Jon McGregor 

On my radar: Jon McGregor’s cultural highlights

The novelist and short-story writer on grime music, a play about the Falklands conflict, and the educational benefits of coffee
  
  

Author Jon McGregor
Jon McGregor, author of the Costa-winning novel Reservoir 13. Photograph: Roberto Ricciuti/Getty Images

Born in Bermuda and raised in Norfolk, Jon McGregor wrote his first novel, If Nobody Speaks of Remarkable Things, while working in a vegetarian restaurant. The novel was long-listed for the 2002 Booker prize, making McGregor, then 26, the youngest ever contender. He has written two more novels as well as short fiction. The University of Nottingham gave him an honorary doctorate in 2010, and later appointed him professor of creative writing in its school of English. His fourth novel, Reservoir 13, which last week won the Costa award for best novel of 2017, is out in paperback on 25 January; its “prequel” The Reservoir Tapes, is a series of specially commissioned stories for BBC Radio 4.

1 | Book

Hold Tight: Black Masculinity, Millennials and the Meaning of Grime by Jeffrey Boakye

I thought grime had passed me by, but one pleasure of Jeffrey Boakye’s excellent collection of essays was the discovery that I knew a lot of the tracks he writes about. Boakye writes affectionately and incisively about the music, lyrics, and the social context of each of the 50 or so tracks featured, tracing their nuanced connections. It’s one of the best music books I’ve read and the YouTube playlist only makes it better. Read it, and you too will start hearing the Amen break everywhere.

2 | Theatre

Minefield, directed by Lola Arias. Royal Court theatre and touring

My favourite theatre performances are the ones that have some level of engagement with the audience, and something raw or unexpected. This show, in which six Falklands veterans from the UK and Argentina discuss and enact their experiences, has that in spades. It’s as much about its own making, and about the purposes and limits of such work, as it is about the actual conflict. Lola Arias, has clearly drawn on a great talent to bring these very different men together and guide them towards telling their stories. It is tremendously warm and funny and heartbreaking, of course. A great vision of what theatre can be.

3 | Podcast

Home of the Brave

I did a lot of thinking about radio this year while working on The Reservoir Tapes. Of all the podcasts I subscribed to, this was the one I kept revisiting. Most of the episodes feature Scott Carrier – a contributor to the renowned National Public Radio show This American Life – travelling the US to talk to people who he often disagrees with. Carrier’s voice, which is several shades more laconic than the word “laconic” implies, creates an intimacy that’s well suited to headphones and long journeys. Too many podcasts confuse the accessibility of the medium with a licence to be slapdash, but Carrier treats the form with a beautiful respect and he knows how to edit, since most episodes roll in at around 15 minutes.

4 | Music

Aldous Harding performing Horizon live at the Whammy Bar

Watch Aldous Harding performing at the Whammy Bar.

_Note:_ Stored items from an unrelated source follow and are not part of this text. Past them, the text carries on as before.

(** [show_current_step] logs, and so calls [update()], only for a record
    with a description that is not empty. *)
Definition show_current_step : handler := λ pumps v,
  match steps v with
  | [] => Ok (v, pumps)
  | _ :: _ =>
    if bool_decide (0 ≤ current_step v < Z.of_nat (length (steps v))) then
      match steps v !! Z.to_nat (current_step v) with
      | Some step_data =>
        let v := set_array (snapshot step_data) v in
        if bool_decide (caption step_data ≠ EmptyString) then log_message pumps v
        else Ok (v, pumps)
      | None => Ok (v, pumps)
      end
    else Ok (v, pumps)
  end.

(** The cursor is advanced after [show_current_step] has returned, so after
    whatever its [update()] has dispatched. *)
Definition animate_sorting : handler := λ pumps v,
  if negb (is_playing v) || bool_decide (current_step v >= Z.of_nat (length (steps v))) then
    if bool_decide (current_step v >= Z.of_nat (length (steps v))) then
      log_message pumps (restore_speed (set_is_sorting false v))
    else Ok (v, pumps)
  else
    match show_current_step pumps v with
    | Ok (v, pumps) =>
      let v := set_current_step (current_step v + 1) v in
      Ok (if is_playing v then set_scheduled (S (scheduled v)) v else v, pumps)
    | Raise err => Raise err
    end.

Definition start_sorting : handler := λ pumps v,
  if is_sorting v then Ok (v, pumps)
  else
    match ensure_steps v with
    | Ok v =>
      match log_message pumps (set_is_playing true (set_is_sorting true v)) with
      | Ok (v, pumps) => animate_sorting pumps v
      | Raise err => Raise err
      end
    | Raise err => Raise err
    end.

(** [fast_sort] logs before it generates the steps, sets [is_sorting] and
    saves the speed. *)
Definition fast_sort : handler := λ pumps v,
  if is_sorting v then Ok (v, pumps)
  else
    match array v with
    | [] => Ok (v, pumps)
    | _ :: _ =>
      match log_message pumps v with
      | Ok (v, pumps) =>
        match ensure_steps v with
        | Ok v =>
          let v := set_is_playing true (set_is_sorting true v) in
          let v := set_speeds 50 (Some (animation_speed v)) v in
          animate_sorting pumps v
        | Raise err => Raise err
        end
      | Raise err => Raise err
      end
    end.

Definition pause_sorting : handler := λ pumps v,
  log_message pumps (Playback.pause_sorting v).

Definition reset_sorting : handler := λ pumps v,
  log_message pumps (Playback.reset_sorting v).

Definition step_forward : handler := λ pumps v,
  match ensure_steps v with
  | Ok v =>
    if bool_decide (current_step v < Z.of_nat (length (steps v)) - 1) then
      show_current_step pumps (set_current_step (current_step v + 1) v)
    else Ok (v, pumps)
  | Raise err => Raise err
  end.

Definition step_backward : handler := λ pumps v,
  if bool_decide (current_step v > 0) then
    show_current_step pumps (set_current_step (current_step v - 1) v)
  else Ok (v, pumps).

(** The handler of a command; a tick is a pending [animate_sorting]
    callback that fires. *)
Definition run (c : command) : handler :=
  match c with
  | Start => start_sorting
  | FastStart => fast_sort
  | Pause => pause_sorting
  | Reset => reset_sorting
  | StepForward => step_forward
  | StepBackward => step_backward
  | Tick => λ pumps v,
    match scheduled v with
    | O => Ok (v, pumps)
    | S n => animate_sorting pumps (set_scheduled n v)
    end
  end.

A friend of mine sent me a link to a live performance of this song and I’ve been watching it every day. Nick Hornby once wrote (about Nelly Furtado’s I’m Like a Bird) that the best pop songs force you to keep listening to solve their central mystery, and that’s what Aldous Harding does here. What does she mean, “Here is your princess, and here is the horizon”? And why does everything tremble when she sings it? The arrangement of this song gives Harding’s voice the space to do something remarkable indeed.

5 | Exhibition

Sounds Like Her, curated by Christine Eyene at the New Art Exchange

The New Art Exchange in Nottingham is an excellent gallery near where I live. It puts on shows of ambition and significance and supports emerging artists and under-represented work. Recent highlights include Larissa Sansour and Keith Piper, but this one, a showcase of sound art by women, was of great interest since I’ve recently been fitted with a hearing aid and am hyper‑aware of the role of sound in my life.

6 | Poetry

Leonardo Da Vinci Code by Hera Lindsay Bird

I saw Hera Lindsay Bird reading this piece at the Vancouver Writers Fest. It was funny, clever and deadpan and kept me hanging on every line. These are not always the responses that I have when I see poetry performed. Later, I went to buy her book but the festival bookshop had sold out. Her writing has a freshness and straightforwardness that strides confidently off the page.

7 | Coffee

Cartwheel Coffee and the Speciality Coffee Shop, Nottingham

It’s easy to sneer at hipster affectation in the new wave of independent coffee shops, but the best of them serve revelatory coffee at great value and with incredible expertise. Both these shops have changed my thinking about what had always been a simple caffeine delivery system, and turned it into a cultural experience. Each cup comes with new information about terroir, roasting and brewing. A special mention should go to the Colombian espresso that Michaelangelo at Speciality produced last summer: like something dreamed up by Willy Wonka, each sip tasted progressively of walnut, plum and cherry.